Salivary metabolites as novel independent predictors of radiation pneumonitis

• Published in: Journal of cancer research and clinical oncology Vol. 149; no. 19; pp. 17559 - 17566
• Main Authors: Shiraishi, Sachika, Sugimoto, Masahiro, Tokuuye, Koichi
• Format: Journal Article
• Language: English
• Published: Berlin/Heidelberg Springer Berlin Heidelberg 01.12.2023; Springer Nature B.V
• Subjects: Adult; Aged; Aged, 80 and over; Butyrates; Cancer Research; Capillary electrophoresis; Carcinoma, Non-Small-Cell Lung - radiotherapy; Female; Hematology; Humans; Internal Medicine; logit analysis; Lung cancer; lung neoplasms; Lung Neoplasms - complications; Lung Neoplasms - radiotherapy; lungs; Male; mass spectrometry; Mass spectroscopy; Medicine; Medicine & Public Health; Metabolites; Metabolomics; Middle Aged; Non-small cell lung carcinoma; Oncology; Patients; pneumonia; Pneumonia - complications; Pneumonitis; Prognosis; propionic acid; Radiation Injuries; Radiation Pneumonitis - etiology; Radiation therapy; radiotherapy; Radiotherapy Dosage; Retrospective Studies; Risk factors; Saliva; Small cell lung carcinoma; Thorax; Toxicity; Metabolomics; Prognosis; Saliva; Radiation pneumonitis
• ISSN: 0171-5216; 1432-1335; 1432-1335
• DOI: 10.1007/s00432-023-05479-3

Purpose Radiotherapy is an integral treatment for non-small cell lung cancer (NSCLC); however, radiation-induced toxicities such as radiation pneumonitis (RP) present a considerable challenge.

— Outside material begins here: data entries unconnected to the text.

Lemma hashinsert_counts `{Platform} (ht : table) (w : list byte) seen :
  wf_table ht -> nul_free w -> table_counts ht seen ->
  table_counts (hashinsert ht w) (seen ++ [w]).
Proof.
  intros Hwf Hw [Hcnt Hcov].
  set (hval := bitwisehash w TSIZE SEED).
  assert (Hbucket : forall b r, r ∈ ht b -> bitwisehash (hword r) TSIZE SEED = b).
  { intros b r Hr. destruct (Hwf b) as [_ Hall]. rewrite Forall_forall in Hall.
    by destruct (Hall r Hr). }
  assert (Hkeep : forall b r, r ∈ ht b -> hword r <> w ->
            hword r ∈ seen ++ [w]
            /\ hcount r = occurrences (hword r) (seen ++ [w])).
  { intros b r Hr Hne. destruct (Hcnt b r Hr) as [Hin Hc]. split.
    - apply elem_of_app. by left.
    - rewrite occurrences_app, occurrences_cons, decide_False by done.
      rewrite Hc. unfold occurrences at 3. cbn. lia. }
  unfold hashinsert. fold hval.
  destruct (chain_find (ht hval) w) as [[[pre r] post]|] eqn:Hfind.
  - apply chain_find_some in Hfind as [Hchain Hr].
    destruct (Hwf hval) as [Hnd Hall].
    assert (Hrin : r ∈ ht hval) by (rewrite Hchain; apply elem_of_app; right; left).
    assert (Hrw : hword r = w).
    { rewrite Forall_forall in Hall. destruct (Hall r Hrin) as [_ Hnf]. by apply scmp_eq. }
    assert (Hrest : forall x, x ∈ pre ++ post -> x ∈ ht hval /\ hword x <> w).
    { intros x Hx.
      assert (Hxin : x ∈ ht hval).
      { rewrite Hchain. apply elem_of_app in Hx as [?|?]; apply elem_of_app;
          [by left|right; by right]. }
      split; [done|]. intros Hxw.
      assert (x = r) as -> by (apply (nodup_map_inj hword (ht hval)); congruence).
      pose proof (NoDup_fmap_1 hword (ht hval) Hnd) as Hnd'.
      rewrite Hchain in Hnd'. apply NoDup_app in Hnd' as (_ & Hdis & Hnd').
      apply NoDup_cons in Hnd' as [Hnp _].
      apply elem_of_app in Hx as [Hx|Hx]; [|done].
      apply (Hdis r Hx). left. }
    assert (Hgoal : table_counts
              (set_bucket ht hval (mkHASHREC (hword r) (hcount r + 1) :: pre ++ post))
              (seen ++ [w])).
    { split.
      - intros b x. unfold set_bucket. destruct (Z.eqb_spec b hval) as [->|Hb].
        + intros [->|Hx]%elem_of_cons.
          * cbn [hword hcount]. rewrite Hrw. split; [apply elem_of_app; right; left|].
            rewrite occurrences_app, occurrences_cons, decide_True by done.
            destruct (Hcnt hval r Hrin) as [_ ->]. rewrite Hrw.
            unfold occurrences at 3. cbn. lia.
          * destruct (Hrest x Hx). by apply (Hkeep hval).
        + intros Hx. apply (Hkeep b x Hx). intros Hxw. apply Hb.
          rewrite <- (Hbucket b x Hx). by rewrite Hxw.
      - intros w' [Hw'|Hw']%elem_of_app.
        + destruct (Hcov w' Hw') as (x & Hx & Hxw). unfold set_bucket.
          destruct (Z.eqb_spec (bitwisehash w' TSIZE SEED) hval) as [Heq|Hb];
            [|by exists x].
          rewrite Heq in Hx. destruct (decide (hword x = w)) as [Hxe|Hne].
          * eexists. split; [left|]. cbn [hword]. congruence.
          * exists x. split; [|done]. right.
            rewrite Hchain in Hx. apply elem_of_app in Hx as [?|Hx]; apply elem_of_app;
              [by left|right]. apply elem_of_cons in Hx as [->|?]; [done|done].
        + apply list_elem_of_singleton in Hw' as ->. fold hval.
          rewrite vc_set_bucket_same. eexists. split; [left|]. done. }
    destruct pre; exact Hgoal.
  - apply chain_find_none in Hfind. rewrite Forall_forall in Hfind.
    assert (Hnew : forall x, x ∈ ht hval -> hword x <> w).
    { intros x Hx Hxw. apply (Hfind x Hx). rewrite Hxw. apply scmp_refl. }
    assert (Hfresh : w ∉ seen).
    { intros Hin. destruct (Hcov w Hin) as (x & Hx & Hxw). by apply (Hnew x). }
    split.
    + intros b x. unfold set_bucket. destruct (Z.eqb_spec b hval) as [->|Hb].
      * intros [Hx|Hx]%elem_of_app.
        -- apply (Hkeep hval x Hx). by apply Hnew.
        -- apply list_elem_of_singleton in Hx as ->. cbn [hword hcount].
           split; [apply elem_of_app; right; left|].
           rewrite occurrences_app, occurrences_cons, decide_True by done.
           rewrite occurrences_absent by done. unfold occurrences. cbn. lia.
      * intros Hx. apply (Hkeep b x Hx). intros Hxw. apply Hb.
        rewrite <- (Hbucket b x Hx). by rewrite Hxw.
    + intros w' [Hw'|Hw']%elem_of_app.
      * destruct (Hcov w' Hw') as (x & Hx & Hxw). unfold set_bucket.
        destruct (Z.eqb_spec (bitwisehash w' TSIZE SEED) hval) as [Heq|Hb];
          [|by exists x].
        exists x. split; [|done]. apply elem_of_app. left. by rewrite <- Heq.
      * apply list_elem_of_singleton in Hw' as ->. fold hval.
        rewrite vc_set_bucket_same. eexists. split; [apply elem_of_app; right; left|]. done.
Qed.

Herein, we aimed to evaluate the potential of salivary metabolomics as an independent risk factor for predicting RP. Methods This study included 62 consecutive patients with NSCLC who underwent thoracic radiotherapy at Tokyo Medical University between September 2016 and December 2018. The median age of the patients was 75 years (range: 41–89), comprising 47 (75.8%) males and 15 (24.2%) females. Patients with stage I NSCLC received 75 Gy in 30 fractions, whereas those with stage II and III NSCLC received 66 Gy in 33 fractions. Saliva samples were collected before treatment and at 2 weeks, 1 month, 3 months, and 1 year after initiating radiotherapy. Clinical RP was defined as grade 2 according to the Common Toxicity Criteria for Adverse Events. Salivary metabolomics were analyzed using capillary electrophoresis-mass spectrometry. Salivary metabolites were evaluated as potential predictors of RP. Results Clinical RP was observed in 11 patients (17.7%); no RP-related deaths were observed. Clinical RP developed at a median of 4 months (range: 2–6 months) after initiating radiotherapy. Three metabolites, butyrate, propionate, and hexanoate, collected before radiotherapy exhibited predictive ability for clinical RP. Multivariate logistic analysis indicated butyrate ( P  = 0.033) as a predictive factor, along with the previously known factor of lung volume irradiated with > 20 Gy ( P  = 0.045). Conclusion Salivary metabolite butyrate was an independent risk factor for clinical RP.